I’m a proud veteran of Nerd Camp. Three years of Western Kentucky Univesity’s VAMPY (The summer program for Verbally and Mathematically Precocious Youth or Vicious And Malicious Psychotic Youth, depending on who you ask) and a year of Governor’s School. Plus two years of quiz bowl camp, for a grand total of 16 weeks of Nerd Camp.

VAMPY was, without question, the coolest thing ever. Three weeks of physics/math/programming, Ultimate Frisbee, basketball, listening to ITEOTWAWKI(AIFF), punnery, being forced to go to the theater an making MST3K remarks to each other, and just reveling in the fact that we were dorks and we were awesome. And in one three week period, I learned enough math that my high school let me skip Geometry and PreCalculus.

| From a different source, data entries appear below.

(** ** The store with its namespaces *)
Section api.
Context {D : Type} `{FD : !FlashDev D} `{ST : !Storage D}.
Abbreviation len := (@st_len D FD ST).
Implicit Types (d : D) (i n : Z) (v : nvds_env) (m : emap) (k name val : bytes) (ns : option bytes) (pgs : list pg).

Record kv n v d m : Prop := Kv {
  kv_store : exists pgs, store n v d pgs /\ holds pgs m;
  kv_reg : ns_reg (ns_pair <$> ns_list v) (ns_states v) m;
  kv_count : ns_count (ns_list v) m;
  kv_pages : 4096 * Z.of_nat (npages v) = len }.

(** The client's map. *)
Definition refines n v d (f : gmap (option bytes * bytes) bytes) : Prop :=
  exists m, kv n v d m /\ forall ns k, f !! (ns, k) = view m ns k.

Lemma kv_index n v d m :
  kv n v d m -> NoDup (ns_index <$> ns_list v) /\ Forall (fun x => 1 <= ns_index x <= NAMESPACE_MAX_CNT) (ns_list v).
Proof.
  intros [_ [_ H2 H3 _ _ _ _] _ _]. rewrite pairs_snd in H2. split; [done|]. by apply Forall_fmap in H3.
Qed.

Lemma kv_mono n n' v d m : n <= n' -> n' < 2 ^ 31 -> kv n v d m -> kv n' v d m.
Proof. intros H1 H2 [(pgs & Hs & Hh) ? ? ?]. split; try done. exists pgs. split; [by eapply store_mono|done]. Qed.

Lemma load_bound n v d pgs : core n v d pgs -> sum_n (live_items pgs) <= ENTRY_COUNT_PER_PAGE * Z.of_nat (length pgs).
Proof.
  intros H. rewrite sum_n_live_items. pose proof (so_pages _ _ _ _ H) as Hp. clear H.
  induction Hp as [|g pgs' (p & st & Hi & _) _ IH]; [by simpl; lia|]. cbn [foldr length].
  pose proof (hi_items _ _ _ _ _ Hi) as Hpi. pose proof (items_bound _ _ _ Hpi).
  pose proof (sum_n_lives _ (pi_ok _ _ _ Hpi)). unfold load, ENTRY_COUNT_PER_PAGE in *. lia.
Qed.

Lemma kv_keys n v d m i : kv n v d m -> Z.of_nat (keys_of i m) < 2 ^ 31.
Proof.
  intros [(pgs & Hs & Hh) _ _ Hp]. pose proof (load_bound _ _ _ _ (so_core _ _ _ _ Hs)) as Hb.
  rewrite (holds_space _ _ Hh) in Hb. pose proof (space_size m (ho_ok _ _ Hh)). pose proof (keys_of_le i m).
  unfold npages in Hp. rewrite (so_used _ _ _ _ (so_core _ _ _ _ Hs)), length_fmap in Hp.
  destruct (st_base_ok (D := D)) as [? _], (st_size_ok (D := D)) as [? ?]. unfold ENTRY_COUNT_PER_PAGE, in_width in *. lia.
Qed.

Lemma ignore_add_ns i v d :
  NoDup (ns_index <$> ns_list v) -> Forall (fun j => 1 <= j <= NAMESPACE_MAX_CNT) (ns_index <$> ns_list v) ->
  ignore (ns_add_used_cnt i) (v, d) =
    (Ok tt, (with_ns (bump (fun c => u32 (c + 1)) i (ns_list v)) (ns_states v) v, d)).
Proof.
  intros Hn Hr. unfold ignore, ns_add_used_cnt. destruct (Z.ltb_spec NAMESPACE_MAX_CNT i).
  - rewrite bump_absent; [by rewrite with_ns_id|]. intros Hi.
    pose proof (proj1 (Forall_forall _ _) Hr i Hi). simpl in *. lia.
  - rewrite <- (bump_found (fun c => u32 (c + 1)) i (fun x => ns_index x =? i)) by (done || intros x; apply Z.eqb_eq).
    unfold mbind, prog_bind, get_env. cbn [fst].
    destruct (find_ns _ (ns_list v)) as [[j x]|]; [done|by rewrite with_ns_id].
Qed.

(** Putting under an index. *)
Lemma put_at n v d m ns i k val :
  kv n v d m -> ns_of m ns = Some i -> key_ok k -> value_ok val -> n + 1 < 2 ^ 31 ->
  exists r v' d', (_ ← data_element_put i k val; ignore (ns_add_used_cnt i)) (v, d) = (r, (v', d')) /\
    ((r = Ok tt /\ kv (n + 1) v' d' (<[(i, k) := val]> m)) \/
     (r = Err NVDS_E_NO_SPACE /\ kv (n + 1) v' d' (delete (i, k) m) /\ crowded v val (delete (i, k) m))).
Proof.
  intros Hkv Hi Hk Hv Hn. pose proof (ns_of_range _ _ _ (kv_reg _ _ _ _ Hkv) _ _ Hi) as Hr.
  destruct (kv_index _ _ _ _ Hkv) as [Hnd Hrg]. pose proof (kv_keys _ _ _ _ i Hkv) as Hb.
  pose proof Hkv as [(pgs & Hs & Hh) Hreg Hcnt Hp].
  assert (Hkvok : kv_ok (i, k) val) by (split; [simpl; unfold in_width, NAMESPACE_NULL_IDX in *; lia|done]).
  destruct (data_element_put_ok _ _ _ _ _ i k val Hs Hh Hkvok Hn)
    as (r & v1 & d1 & pgs1 & E & Hs1 & Hp1 & Hst1 & Hl1 & Hcase).
  set (l1 := if decide (is_Some (m !! (i, k))) then bump (fun c => u32 (c - 1)) i (ns_list v) else ns_list v).
  assert (El : ns_list v1 = l1) by (rewrite Hl1; subst l1; case_decide; [by apply dec_ns_bump|done]).
  assert (Epairs : ns_pair <$> l1 = ns_pair <$> ns_list v) by (subst l1; case_decide; [apply bump_pairs|done]).
  assert (Eindex : ns_index <$> l1 = ns_index <$> ns_list v) by by rewrite <- !pairs_snd, Epairs.
  destruct Hcase as [[-> Hh1]|(-> & Hne & Hh1 & Hcr)]; cycle 1.
  - exists (Err NVDS_E_NO_SPACE), v1, d1. split; [by unfold mbind, prog_bind; rewrite E|]. right. split_and!; [done| |done].
    split; [by exists pgs1| | |by rewrite Hp1].
    + rewrite El, Hst1, Epairs. by apply reg_delete; [|lia].
    + rewrite El. subst l1. destruct (m !! (i, k)) as [old|] eqn:Em; cycle 1.
      { rewrite delete_id by done. by rewrite decide_False by (intros [? ?]; done). }
      rewrite decide_True by done.
      assert (0 < keys_of i m)%nat. { destruct (keys_of i m) eqn:E0; [|lia]. by rewrite (proj1 (keys_of_zero i m) E0) in Em. }
      apply (count_bump _ _ _ m); [done| |].
      * intros j Hj. rewrite keys_of_delete, decide_False by (intros [? _]; congruence). lia.
      * rewrite keys_of_delete, decide_True by by rewrite Em. rewrite u32_small by (unfold in_width; lia). lia.
  - set (l2 := bump (fun c => u32 (c + 1)) i l1).
    exists (Ok tt), (with_ns l2 (ns_states v) v1), d1. split.
    { unfold mbind, prog_bind. rewrite E, ignore_add_ns; rewrite El, ?Hst1; try done; [by rewrite Eindex|].
      rewrite Eindex. by apply Forall_fmap. }
    left. split; [done|]. split.
    + exists pgs1. split; [by apply store_with_ns|done].
    + cbn [with_ns ns_list ns_states]. subst l2. rewrite bump_pairs, Epairs. apply reg_insert; [done|].
      by destruct (ns_of_listed _ _ _ Hreg _ _ Hi) as [[_ ?]|?]; [left|right].
    + cbn [with_ns ns_list]. subst l2 l1. destruct (m !! (i, k)) as [old|] eqn:Em.
      * rewrite decide_True by done. rewrite bump_bump.
        assert (0 < keys_of i m)%nat. { destruct (keys_of i m) eqn:E0; [|lia]. by rewrite (proj1 (keys_of_zero i m) E0) in Em. }
        rewrite (bump_id _ _ m) by (done || lia). eapply Forall_impl; [exact Hcnt|]. intros x Hx. simpl in *.
        rewrite Hx, keys_of_insert, decide_False by (rewrite Em; by intros []). lia.
      * rewrite decide_False by (intros []; done). apply (count_bump _ _ _ m); [done| |].
        -- intros j Hj. rewrite keys_of_insert, decide_False by (intros [? _]; congruence). lia.
        -- rewrite keys_of_insert, decide_True by done.
           rewrite u32_small by (unfold in_width; lia). lia.
    + change (npages (with_ns l2 (ns_states v) v1)) with (npages v1). by rewrite Hp1.
Qed.
(** ** Resolving a namespace *)
Lemma find_name m st l name :
  ns_reg (ns_pair <$> l) st m ->
  match find_ns (fun x => bool_decide (ns_name x = name)) l with
  | Some (j, x) => l !! j = Some x /\ ns_name x = name /\ ns_of m (Some name) = Some (ns_index x)
  | None => ns_of m (Some name) = None
  end.
Proof.
  intros R. pose proof (find_ns_some ns_name name (fun x => bool_decide (ns_name x = name)) l
    (fun x => bool_decide_eq_true _)) as H. destruct (find_ns _ l) as [[j x]|].
  - destruct H as [Hj Hx]. split_and!; [done|done|]. apply (ns_of_name _ _ _ R). apply list_elem_of_fmap. exists x.
    split; [by rewrite <- Hx|by eapply list_elem_of_lookup_2].
  - destruct (ns_of m (Some name)) as [i|] eqn:E; [|done]. apply (ns_of_name _ _ _ R) in E. destruct H.
    rewrite <- pairs_fst. apply list_elem_of_fmap. by exists (name, i).
Qed.

Definition ns_fits ns : Prop := match ns with None => True | Some name => key_ok name end.

Lemma key_fits name : key_ok name -> (KEY_NAME_MAX_SIZE - 1 <? Z.of_nat (length name)) = false.
Proof. intros (_ & _ & H). unfold KEY_NAME_MAX_SIZE. apply Z.ltb_ge. lia. Qed.

Lemma resolve n v d m os ns create :
  kv n v d m -> ns_fits ns -> is_Some (ns_of m ns) \/ create = false ->
  ns_index_by_namespace os ns create (v, d) =
    (match ns_of m ns with Some i => Ok i | None => Err NVDS_E_NOT_FOUND end, (v, d)).
Proof.
  intros Hkv Hf Hc. destruct ns as [name|]; [|done]. unfold ns_index_by_namespace.
  rewrite (key_fits name Hf). unfold mbind, prog_bind, get_env. cbn [fst].
  pose proof (find_name m _ _ name (kv_reg _ _ _ _ Hkv)) as H.
  destruct (find_ns _ (ns_list v)) as [[j x]|].
  - destruct H as (_ & _ & ->). done.
  - rewrite H in Hc |- *. destruct Hc as [[? ?]| ->]; done.
Qed.

Lemma free_index st i : free_ns_index st = Some i -> 1 <= i <= NAMESPACE_MAX_CNT /\ ns_state_get st i = false.
Proof.
  unfold free_ns_index. intros [Hi Hs]%find_some. apply list_elem_of_In, elem_of_seqZ in Hi.
  apply negb_true_iff in Hs. unfold NAMESPACE_MAX_CNT. split; [lia|done].
Qed.

(** [namespace_create] answers a new index, or that there is no room; the
    client's map is the same. *)
Lemma create_ok n v d m os name :
  kv n v d m -> key_ok name -> ns_of m (Some name) = None -> n + 1 < 2 ^ 31 ->
  exists r v' d', namespace_create os name (v, d) = (r, (v', d')) /\
    ((exists i m', r = Ok i /\ kv (n + 1) v' d' m' /\ ns_of m' (Some name) = Some i /\
        forall ns k, view m' ns k = view m ns k) \/
     (r = Err NVDS_E_NO_SPACE /\ kv (n + 1) v' d' m)).
Proof.
  intros Hkv Hk Hnone Hn. pose proof Hkv as [(pgs & Hs & Hh) R Hcnt Hp].
  destruct (ns_of_absent _ _ _ R _ Hnone) as [Hm Hname]. unfold namespace_create.
  unfold mbind at 1, prog_bind at 1, get_env. cbn [fst].
  assert (Hkv' : kv (n + 1) v d m) by (eapply kv_mono; [| |exact Hkv]; lia).
  destruct (free_ns_index (ns_states v)) as [i|] eqn:Ei; [|by exists (Err NVDS_E_NO_SPACE), v, d; split; [|right]].
  destruct (malloc_ok os); cbn [negb]; [|by exists (Err NVDS_E_NO_SPACE), v, d; split; [|right]].
  apply free_index in Ei as [Hr Hb].
  assert (Hi : i ∉ (ns_pair <$> ns_list v).*2) by (rewrite <- (nr_bits _ _ _ R) by done; congruence).
  assert (Hkvok : kv_ok (0, name) [i]).
  { unfold NAMESPACE_MAX_CNT in Hr. split_and!; [done|done|]. split; [|done].
    constructor; [unfold in_width; lia|constructor]. }
  destruct (data_element_put_ok _ _ _ _ _ 0 name [i] Hs Hh Hkvok Hn)
    as (r & v1 & d1 & pgs1 & E & Hs1 & Hp1 & Hst1 & Hl1 & Hcase).
  rewrite Hm, decide_False in Hl1 by (intros [? ?]; done).
  destruct Hcase as [[-> Hh1]|(-> & _ & Hh1 & _)].
  - eexists (Ok i), _, d1. split; [by rewrite (bind_ok _ _ _ _ _ E)|]. left.
    exists i, (<[(0, name) := [i]]> m). split; [done|]. cbn [fst]. rewrite Hl1, Hst1. split_and!.
    + split.
      * exists pgs1. split; [by apply store_with_ns|done].
      * cbn [with_ns ns_list ns_states]. rewrite fmap_app. by apply reg_create.
      * cbn [with_ns ns_list]. apply Forall_app. split.
        -- eapply Forall_impl; [exact (proj2 (Forall_and _ _) (conj Hcnt (proj2 (kv_index _ _ _ _ Hkv))))|].
           intros x [Hx Hx1]. simpl in Hx, Hx1 |- *. rewrite Hx, keys_of_insert, decide_False by (intros [? _]; lia). lia.
        -- constructor; [|constructor]. cbn [used_cnt ns_index].
           rewrite keys_of_insert, decide_False by (intros [? _]; lia).
           rewrite (proj2 (keys_of_zero i m)); [done|]. intros k. by eapply unlisted.
      * change (npages (with_ns _ _ v1)) with (npages v1). by rewrite Hp1.
    + cbn [ns_of]. by rewrite lookup_insert_eq.
    + intros ns k. by eapply view_create.
  - exists (Err NVDS_E_NO_SPACE), v1, d1. split; [by rewrite (bind_err _ _ _ _ _ E)|]. right. split; [done|].
    rewrite delete_id in Hh1 by done. split; [by exists pgs1|by rewrite Hl1, Hst1|by rewrite Hl1|by rewrite Hp1].
Qed.
(** ** Deleting *)

(** The state between the deletion of a key of [i] and the update of its
    counter, which still counts that key. *)
Record kv_over pgs i n v d m : Prop := KvOver {
  ko_store : store n v d pgs;
  ko_holds : holds pgs m;
  ko_reg : ns_reg (ns_pair <$> ns_list v) (ns_states v) m;
  ko_count : Forall (fun x => used_cnt x = Z.of_nat (keys_of (ns_index x) m) + (if decide (ns_index x = i) then 1 else 0))
               (ns_list v);
  ko_pages : 4096 * Z.of_nat (npages v) = len }.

Kentucky Governor’s School was fun, but not the same. Pretty much every college in KY gives a full scholarship to anyone who completes the program, so everyone applies instead of just the nerds. Of course, some of them lose that scholarship two semesters into their college career for no good reason. Stupid physics 299.

Quiz bowl camp was something else. You only go if you really want to be damn good at quiz bowl. A day looks like this: wake up, shower, eat, 4 hours of class, eat, 4 hours of competition, eat, study, sleep. Not much room in there for goofing off, but it’s still fun to be with other quiz bowl ubernerds for a week.

Mayo

No other TIPsters? So sad. Basset for fourth-years!

CTY for two years (Creative writing and Literature and the Arts), which was great. First place I really fit in, and all that. Then for the previous two years, Chemistry Olympiad study camp, which was less fun (obviously, since it was a competition).

I did a computer camp at UC Irvine for two summers when I was in high school. We lived in Ottawa, Canada. My parents had far too much disposable income in those days. :stuck_out_tongue:

CTY Young Students Program, Goucher 1994, second session I think. Aced the PLUS test and took Mathematical Reasoning, which was about general math skills as opposed to Math Sequence where you went through a school-year of math. My folks figured I was already going to start algebra in the 7th grade so skipping a year after 5th grade was too much. My teacher happened to be the head coach for the US Int’l Math Olympiad team. He wanted me to try out when I was 16 but I never did.

I can’t say I fit in. The academics were fantastic but I was picked on, I was no good at any of the sports activities, and I spent the first dance in the other room where the losers watched “Big” while the other guys danced with girls.

One thing about CTY is you’re cut off a bit from the world. There was snail mail, and phone calls at designated times, and that’s it. No magazines or newspapers, and no radio or TV, except for the time the TA snuck us into the lounge to watch one episode of Anamaniacs. I hear the same goes with the Internet now. It’s different and I kind of liked it, except I wanted to watch the impact of Comet Shoemaker-Levy 9.

For those who don’t know or are searching the board in the future (how’d that Lebanon thing turn out?) CTY is the Johns Hopkins Center for Talented Youth.

And we were singin’
Bye, bye, CTY
Oh I went to Van Meter but Van Meter was locked
and all the staff was drinking pink lemonade,
sayin’ this’ll be the day I get paid.

The VAMPY version:

And they were singin’
Bye, bye, to my TA says I
The elevator? Maybe later but please don’t ask me why.